From Street DVDs to Reviving Battle Rap: How Tony ‘SMACK’ Mitchell Monetized Both


By: Maurice Garland

Since its inception, anybody involved in Hip-Hop culture has prided themselves in making something out of nothing. Not just any kind of “something” either. It’s usually something that changes the way the world looks at things.

Queens Village, New York entrepreneur/videographer Tony “Smack” Mitchell was working a regular 9-to-5 in the early 2000’s, or what he refers to as the “regular hustle and bustle” when he created SMACK (Streets Music Art Culture and Knowledge), a DVD-magazine that featured uncensored interviews with popular and up-and-coming Hip-Hop artists, giving viewers an exclusive, fly-on-the-wall look inside the lives of their favorite rappers when they weren’t on BET or MTV.

With an initial investment that included purchasing a Sony PD150 camera, a PC and Premier 6.0 editing software, Smack hit the streets himself in search of content that larger outlets like BET and MTV either couldn’t provide, or were too mainstream to broadcast.

“I thought it would be dope if the content you heard on mixtapes was visualized,” he says. “People weren’t able to see Jadakiss and DMX going for 24 bars on video. MTV and BET had to be political and censored. You didn’t get the real character of the rappers, who they really were. I wanted people to see them in their environment, when they are on the block, on tour or in the studio.”

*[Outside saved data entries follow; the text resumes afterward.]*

(* ===== verification/Dom.v ===== *)
(** * The page's DOM as app.js reads and writes it

    Elements in document order, identified by their index (app.js never
    removes an element it queried).  An element records what the
    listeners of app.js read or write: its tag, id, classes, text,
    [data-page] attribute, [disabled] and [checked] flags, inline
    [background] and [transform] styles, the (tag, classes) of its
    ancestors (nearest first) for descendant selectors, and the text of
    the [h3] of its parent and of the [span] of its grandparent, which the
    library, news and settings listeners look up.

    Selectors are lists of descendant chains (a comma-separated selector
    list); a chain is a list of compound selectors, outermost first, each
    with an optional tag, classes and an optional [data-page] value.
    [querySelectorAll] returns matching indices in document order;
    [getElementById] the first element with that id.  The page's HTML is
    not part of the repository: theorems quantify over every document. *)

From S2P Require Import Prelude.

Module Dom.

Record Elem := mkElem {
  el_tag : string;
  el_id : option string;
  el_classes : list string;
  el_text : string;
  el_data_page : option string;
  el_disabled : bool;
  el_checked : bool;
  el_background : option string;
  el_transform : option string;
  el_ancestors : list (string * list string);
  el_parent_h3 : option string;       (** [parentElement.querySelector('h3').textContent] *)
  el_grandparent_span : option string (** [parentElement.parentElement.querySelector('span').textContent] *)
}.

Record Compound := mkCompound {
  c_tag : option string;
  c_classes : list string;
  c_data_page : option string
}.

(** [sel1, sel2, ...]; each [seli] is [A B C], outermost first. *)
Definition Selector := list (list Compound).

Definition cls (c : string) : Compound := mkCompound None [c] None.
Definition tag (t : string) : Compound := mkCompound (Some t) [] None.

Definition compound_matches_node (c : Compound) (t : string) (classes : list string) : bool :=
  match c_tag c with Some t' => String.eqb t t' | None => true end &&
  forallb (fun k => bool_decide (k ∈ classes)) (c_classes c) &&
  match c_data_page c with Some _ => false | None => true end.

Definition compound_matches (c : Compound) (e : Elem) : bool :=
  match c_tag c with Some t' => String.eqb (el_tag e) t' | None => true end &&
  forallb (fun k => bool_decide (k ∈ el_classes e)) (c_classes c) &&
  match c_data_page c with
  | Some v => bool_decide (el_data_page e = Some v)
  | None => true
  end.

(** Some ancestors, in order from the nearest outward, match the
    compounds [cs] (innermost first). *)
Fixpoint ancestors_match (cs : list Compound) (anc : list (string * list string)) : bool :=
  match cs with
  | [] => true
  | c :: cs' =>
      match anc with
      | [] => false
      | (t, classes) :: anc' =>
          (compound_matches_node c t classes && ancestors_match cs' anc') || ancestors_match cs anc'
      end
  end.

Definition chain_matches (chain : list Compound) (e : Elem) : bool :=
  match reverse chain with
  | [] => false
  | c :: outer => compound_matches c e && ancestors_match outer (el_ancestors e)
  end.

Definition matches (sel : Selector) (e : Elem) : bool :=
  existsb (fun chain => chain_matches chain e) sel.

Abbreviation Document := (list Elem).

(** The indices, from [k] on, of the elements satisfying [P], in
    document order. *)
Fixpoint find_from (P : Elem -> bool) (k : nat) (doc : Document) : list nat :=
  match doc with
  | [] => []
  | e :: doc' => if P e then k :: find_from P (S k) doc' else find_from P (S k) doc'
  end.

(** [document.querySelectorAll(sel)]: indices in document order. *)
Definition querySelectorAll (sel : Selector) (doc : Document) : list nat :=
  find_from (matches sel) 0 doc.

(** [document.querySelector(sel)]. *)
Definition querySelector (sel : Selector) (doc : Document) : option nat :=
  head (querySelectorAll sel doc).

(** [document.getElementById(id)]. *)
Definition getElementById (id : string) (doc : Document) : option nat :=
  head (find_from (fun e => bool_decide (el_id e = Some id)) 0 doc).

(** [classList.add] / [classList.remove] and the setters. *)
Definition class_add (c : string) (l : list string) : list string :=
  if bool_decide (c ∈ l) then l else l ++ [c].
Definition class_remove (c : string) (l : list string) : list string :=
  filter (fun c' => c' <> c) l.

Definition set_classes (f : list string -> list string) (e : Elem) : Elem :=
  mkElem (el_tag e) (el_id e) (f (el_classes e)) (el_text e) (el_data_page e) (el_disabled e)
         (el_checked e) (el_background e) (el_transform e) (el_ancestors e)
         (el_parent_h3 e) (el_grandparent_span e).
Definition set_text (s : string) (e : Elem) : Elem :=
  mkElem (el_tag e) (el_id e) (el_classes e) s (el_data_page e) (el_disabled e)
         (el_checked e) (el_background e) (el_transform e) (el_ancestors e)
         (el_parent_h3 e) (el_grandparent_span e).
Definition set_disabled (b : bool) (e : Elem) : Elem :=
  mkElem (el_tag e) (el_id e) (el_classes e) (el_text e) (el_data_page e) b
         (el_checked e) (el_background e) (el_transform e) (el_ancestors e)
         (el_parent_h3 e) (el_grandparent_span e).
Definition set_checked (b : bool) (e : Elem) : Elem :=
  mkElem (el_tag e) (el_id e) (el_classes e) (el_text e) (el_data_page e) (el_disabled e)
         b (el_background e) (el_transform e) (el_ancestors e)
         (el_parent_h3 e) (el_grandparent_span e).
Definition set_background (s : string) (e : Elem) : Elem :=
  mkElem (el_tag e) (el_id e) (el_classes e) (el_text e) (el_data_page e) (el_disabled e)
         (el_checked e) (Some s) (el_transform e) (el_ancestors e)
         (el_parent_h3 e) (el_grandparent_span e).
Definition set_transform (s : string) (e : Elem) : Elem :=
  mkElem (el_tag e) (el_id e) (el_classes e) (el_text e) (el_data_page e) (el_disabled e)
         (el_checked e) (el_background e) (Some s) (el_ancestors e)
         (el_parent_h3 e) (el_grandparent_span e).

Definition has_class (c : string) (e : Elem) : bool := bool_decide (c ∈ el_classes e).

(** Applying [f] to each listed element: a [forEach] over a NodeList. *)
Definition update_all (ids : list nat) (f : Elem -> Elem) (doc : Document) : Document :=
  foldl (fun d i => alter f i d) doc ids.

(** [String.prototype.trim]: strips spaces, tabs and line breaks at both
    ends (the other Unicode white space is not modelled). *)
Fixpoint trim_left (s : string) : string :=
  match s with
  | String c s' => if Ascii.is_space c then trim_left s' else s
  | EmptyString => EmptyString
  end.

Definition trim (s : string) : string :=
  String.rev (trim_left (String.rev (trim_left s))).

(** [String.prototype.includes]. *)
Fixpoint includes (s sub : string) : bool :=
  String.prefix sub s ||
  match s with
  | String _ s' => includes s' sub
  | EmptyString => false
  end.

(** ** Lemmas *)

Section DomLemmas.
Implicit Types (doc : Document) (e : Elem).

Lemma elem_of_find_from P k doc i :
  i ∈ find_from P k doc <-> exists e, k <= i /\ doc !! (i - k) = Some e /\ P e = true.
Proof.
  revert k. induction doc as [|e0 doc IH]; intros k; simpl.
  - split; [by intros ?%elem_of_nil|]. intros (e & _ & ? & _). done.
  - assert (Hk : i ∈ find_from P (S k) doc <->
                 exists e, k < i /\ (e0 :: doc) !! (i - k) = Some e /\ P e = true).
    { rewrite IH. split.
      - intros (e & ? & Hl & ?). exists e. split; [lia|]. by replace (i - k) with (S (i - S k)) by lia.
      - intros (e & ? & Hl & ?). exists e. split; [lia|]. by replace (i - k) with (S (i - S k)) in Hl by lia. }
    destruct (P e0) eqn:HP; [rewrite elem_of_cons|]; rewrite Hk; split.
    + intros [->|(e & ? & ? & ?)]; [exists e0; rewrite Nat.sub_diag; done|]. exists e. split; [lia|done].
    + intros (e & ? & Hl & ?). destruct (decide (i = k)) as [->|]; [by left|right].
      exists e. split; [lia|done].
    + intros (e & ? & ? & ?). exists e. split; [lia|done].
    + intros (e & ? & Hl & ?). destruct (decide (i = k)) as [->|].
      * rewrite Nat.sub_diag in Hl. simpl in Hl. congruence.
      * exists e. split; [lia|done].
Qed.

Lemma elem_of_querySelectorAll sel doc i :
  i ∈ querySelectorAll sel doc <-> exists e, doc !! i = Some e /\ matches sel e = true.
Proof.
  unfold querySelectorAll. rewrite elem_of_find_from. rewrite Nat.sub_0_r.
  split; [intros (e & _ & ?); by exists e|intros (e & ?); exists e; split; [lia|done]].
Qed.

Lemma find_from_ext P k doc1 doc2 :
  P <$> doc1 = P <$> doc2 -> find_from P k doc1 = find_from P k doc2.
Proof.
  revert k doc2. induction doc1 as [|e1 doc1 IH]; intros k [|e2 doc2]; simpl; try done.
  intros [= Hp Hr]. rewrite Hp, (IH (S k) doc2 Hr). done.
Qed.

Lemma update_all_length ids f doc : length (update_all ids f doc) = length doc.
Proof.
  unfold update_all. revert doc. induction ids as [|j ids IH]; intros doc; simpl; [done|].
  rewrite IH. apply length_alter.
Qed.

(** A projection [g] that [f] keeps is unchanged by [update_all]. *)
Lemma update_all_fmap {B} (g : Elem -> B) ids f doc :
  (forall e, g (f e) = g e) -> g <$> update_all ids f doc = g <$> doc.
Proof.
  intros Hg. unfold update_all. revert doc. induction ids as [|j ids IH]; intros doc; simpl; [done|].
  rewrite IH. apply list_eq. intros i. rewrite !list_lookup_fmap.
  destruct (decide (i = j)) as [->|Hne].
  - rewrite list_lookup_alter. case_decide; [|done]. destruct (doc !! j); simpl; by rewrite ?Hg.
  - by rewrite list_lookup_alter_ne.
Qed.

(** With an idempotent [f], an element is changed by [f] iff it is listed. *)
Lemma update_all_lookup ids f doc i :
  (forall e, f (f e) = f e) ->
  update_all ids f doc !! i = if bool_decide (i ∈ ids) then f <$> doc !! i else doc !! i.
Proof.
  intros Hf. unfold update_all. revert doc. induction ids as [|j ids IH]; intros doc; simpl.
  - by try (case_bool_decide; set_solver).
  - rewrite IH. destruct (decide (i = j)) as [->|Hne].
    + rewrite list_lookup_alter, decide_True, (bool_decide_eq_true_2 (j ∈ j :: ids)) by set_solver.
      case_bool_decide; [|done]. destruct (doc !! j); simpl; by rewrite ?Hf.
    + rewrite list_lookup_alter_ne by done. repeat case_bool_decide; set_solver.
Qed.

Lemma getElementById_ext id doc1 doc2 :
  el_id <$> doc1 = el_id <$> doc2 -> getElementById id doc1 = getElementById id doc2.
Proof.
  intros Hid. unfold getElementById. f_equal. apply find_from_ext.
  assert (Hc : forall d : Document, (fun e => bool_decide (el_id e = Some id)) <$> d =
                 (fun o => bool_decide (o = Some id)) <$> (el_id <$> d)).
  { intros d. by rewrite <- list_fmap_compose. }
  by rewrite !Hc, Hid.
Qed.

Lemma getElementById_Some id doc p :
  getElementById id doc = Some p -> exists e, doc !! p = Some e /\ el_id e = Some id.
Proof.
  unfold getElementById. destruct (find_from _ 0 doc) as [|p' l] eqn:Hf; simpl; [done|].
  intros [= <-]. assert (Hin : p' ∈ find_from (fun e => bool_decide (el_id e = Some id)) 0 doc)
    by (rewrite Hf; left). apply elem_of_find_from in Hin as (e & _ & Hl & Hb).
  rewrite Nat.sub_0_r in Hl. apply bool_decide_eq_true in Hb. by exists e.
Qed.

Lemma class_add_idem c l : class_add c (class_add c l) = class_add c l.
Proof.
  unfold class_add. destruct (decide (c ∈ l)).
  - rewrite (bool_decide_eq_true_2 (c ∈ l)) by done. simpl. by rewrite (bool_decide_eq_true_2 (c ∈ l)).
  - rewrite (bool_decide_eq_false_2 (c ∈ l)) by done. simpl. rewrite bool_decide_eq_true_2; set_solver.
Qed.

Lemma class_remove_idem c l : class_remove c (class_remove c l) = class_remove c l.
Proof. unfold class_remove. rewrite list_filter_filter. apply list_filter_iff. naive_solver. Qed.

Lemma set_classes_idem f e :
  (forall l, f (f l) = f l) -> set_classes f (set_classes f e) = set_classes f e.
Proof. intros Hf. unfold set_classes. simpl. by rewrite Hf. Qed.

Lemma has_class_add c e : has_class c (set_classes (class_add c) e) = true.
Proof. unfold has_class, class_add. simpl. apply bool_decide_eq_true. case_bool_decide; set_solver. Qed.

Lemma has_class_remove c e : has_class c (set_classes (class_remove c) e) = false.
Proof. unfold has_class, class_remove. simpl. apply bool_decide_eq_false. rewrite list_elem_of_filter. naive_solver. Qed.

Lemma elem_of_class_add c c' l : c' ∈ class_add c l <-> c' = c \/ c' ∈ l.
Proof. unfold class_add. case_bool_decide; set_solver. Qed.

Lemma elem_of_class_remove c c' l : c' ∈ class_remove c l <-> c' <> c /\ c' ∈ l.
Proof. unfold class_remove. rewrite list_elem_of_filter. naive_solver. Qed.

End DomLemmas.

End Dom.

In the early 2000’s, the idea of digital content creation was still in its infancy stages, meaning that the cost of doing it was very grown up. Back then, a Sony PD150 alone ran for as high as $4,000 (today you can find one for less than $1,000 online). Printing up DVDs cost $2 a pop when Smack started out, 10 years later it can be as low as .50 cents each. On its first run, Smack printed up 1000 DVDs and moved them hand-to-hand.

“It moved slow because no one grasped the DVD magazine concept at the time,” he admits. “So I had to show my vision by doing concrete interviews with celebrities.”

Using neighborhood and industry connections, Smack was able to get exclusive content including Kanye West denying gay rumors, Nicki Minaj introducing herself to the world as well as on the spot interviews with Ludacris and Eminem.

Fast forward through 2007, the SMACK brand was now moving 40-50k copies independently with nationwide distribution through mom and pop retailers; and regional stores selling the DVDs for as much as $20, with SMACK collecting $10 on consignment.

But then…

“In 2008, YouTube exploded and online websites started popping up, everybody had access to the [recording and editing] equipment now.”

While SMACK suffered some stings from bootleggers like most things Hip-Hop, it was the proliferation of digital content available online, for free, that really knocked the wind out of the company, causing it to have to lay low and change its approach. While the celebrity interviews were a large part of the DVD magazine’s success, it was also the stars they were making that kept the money rolling in.

At the end of every DVD, up-and-Coming battle rappers were showcased trading barbs in locations ranging from street corners, public parks, recording studios or anywhere with enough lighting. Unlike rappers who were enjoying the spoils of being signed to a record deal, the battle rappers made their money coming up with the fiercest rhymes possible where every insult was allowed and no subject was off-limits.

In the mid-2000s, some of the more popular battle rappers, thanks to appearances on other DVD magazines, including SMACK, as well as BET’s 106 & Park “Freestyle Fridays,” drew attention from record labels looking to sign them. But when they developed the reputation of not being able to make songs that would appeal in nightclubs or on the radio, the demand for the artform began to cool off, eventually returning to its underground roots.

“At the peak of SMACK, I was doing too many things to focus on that,” says Mitchell. “I was running around interviewing the biggest stars so I couldn’t devote all of my energy to filming battles. But around 2008-09, when other movements started doing them, I didn’t feel they were representing the culture the way we did. I wanted to present from my view, so I started a league.”